Kaptegaine is a natural connector. His gentle spirit and compassion for others draw people in. Since arriving in Canada last April, he has found himself the humble and grateful recipient of much goodwill. He has an apartment and a job as a French teaching assistant at a Winnipeg high school. He has received some financial aid to help bring his wife and daughters—whom he located in temporary housing in Germany—to Canada. On Christmas Day alone he had five invitations to join with various colleagues and friends in celebrating Jesus’ birth.

But his soul remains restless. “My country, my people, need this Mennonite message of peace,” he says with a deeply rooted passion. “Where are the Mennonites in eastern Congo?” He has lost seven members of his family to the fighting, including his mother and sister. The conflict has consumed an additional four million Congolese lives.

“A businessman will not go into a country that is insecure,” he says. “But the church is not a business. The church, with its message of peace, needs to be exactly in the places that are not secure.”

He is grateful, to be sure, for his new home in Canada, and sees here the possibilities for what his people back home need most: empowerment and personal transformation. International mission projects are good at helping indigenous people build needed infrastructure such as hospitals, he says, but hastens to add, “Once my people have peace, we can build the hospital.”

Kaptegaine is so committed to peacebuilding that he is changing his career.
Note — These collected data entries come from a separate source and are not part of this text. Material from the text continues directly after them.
(* ===== verification/Errors.v ===== *)
(** * Errors

The error enumerations of the modelled crates, and [Report], the type
[miette::Report] that every fallible function of moon returns its errors in.
Errors of code outside the repository (an invalid [Id], a plugin call, a file
system call) are the constructor [Foreign], which carries only a message. *)

From S2P Require Import Prelude.

(** [crates/target/src/target_error.rs] *)
Inductive TargetError : Type :=
| InvalidFormat (value : string)
| NoDepsInRunContext
| NoSelfInRunContext
| ProjectScopeRequired (id : string)
| TaskScopeRequired (id : string)
| TagNotValidForDefaultProject (value : string)
| TooWild.

(** [crates/action-graph/src/action_graph_error.rs] *)
Inductive ActionGraphError : Type :=
| CycleDetected (labels : string)
| InvalidJobIndex (index total : nat)
| InvalidPlanJobs
| MissingToolchainRequirement (id dep_id : string)
| MismatchedPlanJobTotals (plan_total total : nat)
| AG_WouldCycle (source_action target_action : string).

(** [crates/project-graph/src/project_graph_error.rs] *)
Inductive ProjectGraphError : Type :=
| NoDefaultProject
| NoDefaultProjectForTask (task_id : string)
| InvalidDefaultId (id : string)
| MissingFromPath (dir : string)
| UnconfiguredID (id : string)
| PG_WouldCycle (source_id target_id : string).

(** [crates/project/src/project_error.rs] *)
Inductive ProjectError : Type :=
| UnknownFileGroup (group_id project_id : string)
| UnknownTask (task_id project_id : string).

(** [crates/query/src/query_error.rs]; what the parser reports is a message. *)
Inductive QueryError : Type :=
| EmptyInput
| LogicalOperatorMismatch
| UnknownField (field : string)
| UnknownFieldValue (field value : string)
| UnsupportedLikeOperator (field : string)
| ParseFailure (message : string).

(** [LayerType] ([config/src/project_config.rs]) *)
Inductive LayerType : Type :=
| Application | Automation | Configuration | Library | Scaffolding | Tool
| UnknownLayer.

(** [crates/project-constraints/src/lib.rs] *)
Inductive ProjectConstraintsError : Type :=
| InvalidLayerRelationship (source_id : string) (source_layer : LayerType)
    (dep_id : string) (dep_layer : LayerType) (allowed : list LayerType)
| InvalidTagRelationship (source_id : string) (source_tag : string) (dep_id : string)
    (allowed : list string).

(** [crates/task-builder/src/tasks_builder_error.rs]: with the identifiers of the
    targets. *)
Inductive TasksBuilderError : Type :=
| InvalidCommandSyntax (task command position : string)
| UnknownExtendsSource (source_id target_id : string)
| UnknownProjectInput (dep task : string)
| UnsupportedCommandSyntax (task : string)
| AllowFailureDepRequirement (dep task : string)
| RunInCiDepRequirement (dep task : string)
| PersistentDepRequirement (dep task : string)
| UnknownDepTarget (dep task : string)
| UnknownDepTargetParentScope (dep task : string)
| UnknownDepTargetTagScope (dep task : string)
| UnsupportedTargetScopeInDeps (dep task : string).

(** [crates/file-group/src/file_group_error.rs] *)
Inductive FileGroupError : Type :=
| MissingGlobs (group : string)
| NoTokens (group : string).

(** [crates/env-var/src/dotenv_error.rs]: a failure with the error it reports. *)
Inductive DotEnvError : Type :=
| EmptyKey
| InvalidKey (key : string)
| InvalidKeyPrefix (key : string)
| MissingAssignment
| DotEnvParseFailure (line : nat) (error : DotEnvError) (path : string).

(** [crates/task-expander/src/token_expander_error.rs] *)
Inductive TokenExpanderError : Type :=
| InvalidTokenIndex (target token index : string)
| InvalidTokenIndexReference (target token : string)
| InvalidTokenScope (target token scope : string)
| MissingInIndex (index : N) (target token : string)
| MissingOutIndex (index : N) (target token : string)
| UnknownToken (token : string).

(** [crates/task-graph/src/task_graph_error.rs] *)
Inductive TaskGraphError : Type :=
| TG_WouldCycle (source_target target_target : string).

(** [crates/workspace/src/workspace_builder_error.rs] *)
Inductive WorkspaceBuilderError : Type :=
| DuplicateProjectId (id old_source new_source : string)
| MissingProjectAtSource (source : string).

(** [crates/hash/src/hash_error.rs] *)
Inductive HashError : Type :=
| InvalidContentHash (hash : string).

(** [crates/cas/src/cas_error.rs] *)
Inductive CasError : Type :=
| CasNotFound (hash : string)
| IntegrityMismatch (expected actual : string).

(** [crates/manifest/src/manifest_error.rs] *)
Inductive ManifestError : Type :=
| OutputSymlinkOutsideOfWorkspace (output target : string)
| OutputFileOutsideOfWorkspace (output : string).

(** [crates/process/src/process_error.rs] *)
Inductive ProcessError : Type :=
| ExitNonZero (bin status : string) (code : option Z)
| ExitNonZeroWithOutput (bin status : string) (code : option Z) (output : string).

(** [crates/task-runner/src/task_runner_error.rs] *)
Inductive TaskRunnerError : Type :=
| RunFailed (target : string) (error : ProcessError)
| FingerprintCheckFailed (target script : string) (error : ProcessError)
| RequirementCheckFailed (target script : string) (error : ProcessError)
| MissingDependencyHash (dep_target target : string)
| MissingOutputs (target : string)
| OutputFileNotDeclared (target output : string).

(** [miette::Report] *)
Inductive Report : Type :=
| RTarget (e : TargetError)
| RActionGraph (e : ActionGraphError)
| RProjectGraph (e : ProjectGraphError)
| RProject (e : ProjectError)
| RQuery (e : QueryError)
| RProjectConstraints (e : ProjectConstraintsError)
| RTasksBuilder (e : TasksBuilderError)
| RTaskGraph (e : TaskGraphError)
| RFileGroup (e : FileGroupError)
| RDotEnv (e : DotEnvError)
| RTokenExpander (e : TokenExpanderError)
| RWorkspaceBuilder (e : WorkspaceBuilderError)
| RHash (e : HashError)
| RCas (e : CasError)
| RManifest (e : ManifestError)
| RTaskRunner (e : TaskRunnerError)
| Foreign (message : string).

(** [miette::Result<A>] *)
Abbreviation result := (outcome Report).

(** ** Methods of shared objects

[stateful S A]: a fallible method that reads and writes the state [S] of an
object others have access to as well, such as a cache; what it wrote stays
when it fails. *)
Definition stateful (S A : Type) : Type := S → result A * S.

#[export] Instance stateful_ret {S} : MRet (stateful S) := λ A a s, (Ok a, s).
#[export] Instance stateful_bind {S} : MBind (stateful S) := λ A B f m s,
  match m s with
  | (Ok a, s') => f a s'
  | (Err e, s') => (Err e, s')
  | (OutOfFuel, s') => (OutOfFuel, s')
  end.

(** A fallible computation that does not touch the state. *)
Definition pure_result {S A} (r : result A) : stateful S A := λ s, (r, s).

(** [l.iter().map(f).collect::<Result<Vec<_>, _>>()] *)
Fixpoint stateful_map {S A B} (f : A → stateful S B) (l : list A) : stateful S (list B) :=
  match l with
  | [] => mret []
  | x :: l' => y ← f x; ys ← stateful_map f l'; mret (y :: ys)
  end.

(** What a lookup that panics when there is no entry stands for. *)
Definition index_or_panic {A} (o : option A) : result A := ok_or o (Foreign "no entry found for key").

(** [m] returns [r] in every state that satisfies the invariant [I], and keeps
    it. *)
Definition returns {S A} (I : S → Prop) (m : stateful S A) (r : result A) : Prop :=
  ∀ s, I s → (m s).1 = r ∧ I (m s).2.

Section Returns.
Context {S : Type} (I : S → Prop).

Lemma returns_bind {A B} (m : stateful S A) r (k : A → stateful S B) (h : A → result B) :
  returns I m r → (∀ a, r = Ok a → returns I (k a) (h a)) →
  returns I (m ≫= k) (let? a := r in h a).
Proof.
  intros Hm Hk s Hs. destruct (Hm s Hs) as [<- Hs']. unfold mbind, stateful_bind.
  destruct (m s) as [[a|e|] s'] eqn:Hms; [by apply Hk|done..].
Qed.

Lemma returns_pure {A} (r : result A) : returns I (pure_result r) r.
Proof. by intros s Hs. Qed.

Lemma returns_ret {A} (a : A) : returns I (mret a) (Ok a).
Proof. by intros s Hs. Qed.

Lemma returns_map {A B} (f : A → stateful S B) (h : A → result B) l :
  (∀ x, x ∈ l → returns I (f x) (h x)) → returns I (stateful_map f l) (omap_list h l).
Proof.
  intros Hf. induction l as [|x l IH]; cbn; [apply returns_ret|].
  apply returns_bind; [apply Hf; by left|]. intros y _.
  apply returns_bind; [apply IH; intros; apply Hf; by right|]. intros ys _. apply returns_ret.
Qed.
End Returns.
He has already become the coordinator of Hand in Hand for Peace in the Congo, a local Congolese group working to raise awareness of a conflict he feels the media has forgotten about. “I don’t understand why the media was so concerned with Michael Jackson issues. There is so much else, so many other stories to tell,” he told a Winnipeg Free Press writer.

He recently began part-time conflict resolution studies at Menno Simons College. An able and articulate presenter, he has received numerous invitations to speak at local events—events that have also billed the likes of University of Winnipeg president Lloyd Axworthy, MP Rey Pagtakhan and filmmaker Sacha Trudeau.

What Serge Kaptegaine has all along felt in his heart—the gospel message of love, peace and reconciliation for all of humanity and creation—has for him become deeply rooted in a place far from his home. His story has just begun.

Working with other church partners, Mennonite Church Canada contributes $30,000 annually to ministry in the Congo. Ironically, Congo has the third-largest number of Mennonites and Brethren in Christ members in the world (more than 194,000 according to Mennonite World Conference 2003 figures); the majority is located in the less-conflicted western region. [Canadian Mennonite featured “Congo: A forgotten emergency” in its Oct. 17 issue. Ed.]